We validate the effectiveness of our proposed CGGL on the Philadelphia Neurodevelopmental Cohort data for separately predicting three behavioral measures based on resting-state fMRI. Experimental results demonstrate that the proposed CGGL outperforms other competing FC pattern estimation methods.

CONCLUSION

Our method increases the predictive power of the constructed FC patterns when establishing brain-behavior relationships, and gains meaningful insights into relevant biological mechanisms.

SIGNIFICANCE

The proposed CGGL offers a more powerful, and reliable method to estimate FC patterns, which can be used as fingerprints in many brain network studies.

摘要

目的

最近,基于功能磁共振成像(fMRI)的脑功能连接(FC)模式已被用作预测个体表型差异的指纹,以及与大脑疾病相关的认知功能障碍。

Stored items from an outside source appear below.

(* ===== verification/_CoqProject ===== *)
-Q . S2P
Prelude.v
GoStd.v
GoJson.v
Types.v
Externals.v
Runtime.v
Utils.v
Restore.v
RestoreCheck.v
RestoreIpam.v
RestoreState.v
RestoreDurable.v
Threads.v
Pool.v
ClusterController.v
Returns.v
ClusterGenerate.v
ClusterManage.v
ClusterLeak.v
ClusterReconcile.v
AnnotationText.v
Settle.v
Exclusive.v
ExclusiveReconcile.v
ExclusiveRestore.v
ConfigController.v
Interplay.v
Events.v
ConfigValidation.v
ClusterMutation.v
DeepCopy.v
System.v
ExclusiveRuns.v
Progress.v
ThreadSteps.v
Ownership.v
ConcurrentAlloc.v
Startup.v
Commands.v
Sim.v
SetupSim.v
MapServer.v
Witnesses.v
SetupWitnesses.v
RunWitnesses.v
PoolWitnesses.v
Findings.v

在这些应用中,如何准确估计 FC 模式是至关重要的,但技术上具有挑战性。

方法

在本文中,我们提出了一种相关引导图学习(CGGL)方法来估计 FC 模式,以建立脑-行为关系。与仅考虑脑感兴趣区(ROI)之间的图结构的现有图学习方法不同,我们提出的 CGGL 同时考虑了 ROI 之间的时间相关性和 ROI 之间的图结构。得到的 FC 模式反映了与感兴趣的行为测量相关的大量个体间变化。

结果

我们在费城神经发育队列数据上验证了我们提出的 CGGL 的有效性,用于分别基于静息态 fMRI 预测三种行为测量。实验结果表明,所提出的 CGGL 优于其他竞争的 FC 模式估计方法。

结论

当建立脑-行为关系时,我们的方法提高了所构建的 FC 模式的预测能力,并为相关生物学机制提供了有意义的见解。

意义

所提出的 CGGL 提供了一种更强大、更可靠的估计 FC 模式的方法,可作为许多脑网络研究中的指纹。